ABSTRACT
The potential increased development of extraradical hyphae in arbuscular mycorrhizal associations results in more fungal biomass for faunal consumption. For example, Lundquist et al. (1999) reported that the incorporation of fresh rye shoots into soil increased that number of bacterial and fungal-feeding nematodes, but that the FDA-active (live) fungal hyphal length did not increase significantly. There is thus probably a balance between a system being able to produce fungal biomass and the rate at which it is consumed by organisms in the next trophic level. The amount of overall accretion of soil carbon therefore is a balance between what carbon enters and is retained in a “slow” turnover pool and that which enters a “fast” turnover pool. Klironomos and Kendrick (1996), Klironomos and Ursic (1998), and Klironomos et al. (1999), however, have evidence to suggest that these fungi are less favored food sources for soil fauna than saprotrophic fungi.
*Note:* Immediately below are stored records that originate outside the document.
(** What [keepTrailingZerosMsecFormat] does to its receiver.  The
    embedded time is never touched.  When the first period of the string
    is followed by one or more ['0'] and then by ['Z'], the number of
    these zeros is stored, whatever was stored before.  For every other
    string the receiver is left as it is, the number it holds
    included. *)
Theorem keepTrailingZerosMsecFormat_effect
    (tm : Util.TimeWithTrailingZeroMsec) (timeStr : string) :
  Util.Time (Util.keepTrailingZerosMsecFormat tm timeStr) = Util.Time tm /\
  (forall before n after,
      Count before "." = 0 ->
      timeStr = before ++ "." ++ Util.zeros (S n) ++ "Z" ++ after ->
      Util.trailingZerosMsecCount (Util.keepTrailingZerosMsecFormat tm timeStr)
      = Z.of_nat (S n)) /\
  (~ Util.hasZeroFractionZ timeStr ->
   Util.keepTrailingZerosMsecFormat tm timeStr = tm).
Proof.
  unfold Util.keepTrailingZerosMsecFormat. split; [|split].
  - destruct (keepTrailingZerosLoop_scan timeStr tm)
      as [U|(before & n & after & C & E & U)]; now rewrite U.
  - intros before n after C ->.
    now rewrite keepTrailingZerosLoop_zero_fraction.
  - intros NZ.
    destruct (keepTrailingZerosLoop_scan timeStr tm)
      as [U|(before & n & after & C & E & U)]; [exact U|].
    exfalso. apply NZ. now exists before, n, after.
Qed.

(** [MarshalJSON] fails exactly when the embedded time's [MarshalJSON]
    fails, and with its error.  When it succeeds and the number held is
    not negative, what it writes is the time formatted with the layout
    [GetFormat] returns, between double quotes.  With a negative
    number the two part: [GetFormat] returns [time.RFC3339Nano], and
    [MarshalJSON] formats with a layout that has a period and no
    digit. *)
Theorem MarshalJSON_uses_GetFormat (tm : Util.TimeWithTrailingZeroMsec) :
  (forall err,
      Util.MarshalJSON tm = Err err <->
      GoTime.MarshalJSON (Util.Time tm) = Err err) /\
  (forall bytes,
      Util.MarshalJSON tm = Ok bytes ->
      ((0 <= Util.trailingZerosMsecCount tm)%Z ->
       bytes = GoTime.quote
               ++ GoTime.AppendFormat (Util.Time tm) (Util.GetFormat tm)
               ++ GoTime.quote) /\
      ((Util.trailingZerosMsecCount tm < 0)%Z ->
       Util.GetFormat tm = GoTime.RFC3339Nano /\
       bytes = GoTime.quote
               ++ GoTime.AppendFormat (Util.Time tm) "2006-01-02T15:04:05.Z07:00"
               ++ GoTime.quote)).
Proof.
  unfold Util.MarshalJSON, Util.GetFormat, Util.marshalJSONWithTrailingZeroMsec,
    Util.getTrailingZeroIncludedFormat.
  destruct (GoTime.MarshalJSON (Util.Time tm)) as [timeBytes|e] eqn:M.
  - split.
    + intros err.
      destruct (Util.trailingZerosMsecCount tm); cbn; split; discriminate.
    + intros bytes. unfold GoTime.MarshalJSON in M.
      destruct (10000 <=? GoTime.Year (Util.Time tm))%N; [discriminate|].
      destruct (24 * 3600 <=? Z.abs (GoTime.ZoneOffset (Util.Time tm)))%Z;
        [discriminate|].
      injection M as <-.
      destruct (Util.trailingZerosMsecCount tm) as [|p|p];
        cbn [Z.eqb Z.ltb Z.compare]; intros B; injection B as <-;
        (split; [intros P|intros P]); try lia; try reflexivity.
      split; reflexivity.
  - split; [intros err; reflexivity|discriminate].
Qed.

Section JSONRoundTrip.

Import GoTime Util.

Lemma timestampZ_dateTime (year month day hour min sec : N) (frac : string) :
  timestampZ year month day hour min sec frac
  = dateTime year month day hour min sec ++ "." ++ frac ++ "Z".
Proof. unfold timestampZ, dateTime. now rewrite !append_assoc. Qed.

Lemma Count_dateTime_period (year month day hour min sec : N) :
  Count (dateTime year month day hour min sec) "." = 0.
Proof.
  unfold dateTime.
  repeat (rewrite Count_append, Count_fixedDigits_period;
          cbn [append Count Ascii.eqb Bool.eqb Nat.add]).
  apply Count_fixedDigits_period.
Qed.

Lemma dropClosingQuote_append (s : string) :
  dropClosingQuote (s ++ quote) = Some s.
Proof.
  induction s as [|c s IH]; [reflexivity|].
  cbn [append dropClosingQuote]. rewrite IH.
  destruct (s ++ quote) eqn:E; [|reflexivity].
  destruct s; discriminate.
Qed.

Lemma unquote_quoted (s : string) : unquote (quote ++ s ++ quote) = Some s.
Proof. cbn [quote append unquote]. apply dropClosingQuote_append. Qed.

Lemma quoted_not_null (s : string) : String.eqb (quote ++ s) "null" = false.
Proof. reflexivity. Qed.

Lemma keepTrailingZerosMsecFormat_quoted
    (year month day hour min sec : N) (n : nat) (tm : TimeWithTrailingZeroMsec) :
  keepTrailingZerosMsecFormat tm
    (quote ++ timestampZ year month day hour min sec (zeros (S n)) ++ quote)
  = {| Time := Time tm; trailingZerosMsecCount := Z.of_nat (S n) |}.
Proof.
  unfold keepTrailingZerosMsecFormat.
  replace (quote ++ timestampZ year month day hour min sec (zeros (S n)) ++ quote)
    with ((quote ++ dateTime year month day hour min sec)
          ++ "." ++ zeros (S n) ++ "Z" ++ quote)
    by (rewrite timestampZ_dateTime, !append_assoc; reflexivity).
  apply keepTrailingZerosLoop_zero_fraction.
  rewrite Count_append, Count_dateTime_period. reflexivity.
Qed.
As a number of these fungi produce the glycoprotein glomalin (Wright and Upadhyaya, 1996), Treseder and Allen (2000) calculate that glomalin could
account for 30-60% of the carbon in undisturbed soils. An increase in the glomalin content of grassland soils under long-term exposure to elevated CO2 (Rillig et al., 2000) suggests a secondary function of carbon storage in the increased development of soil stability due to aggregate formation. This carbon is somewhat protected in soil aggregates and could be regarded as a potential long-term carbon sink.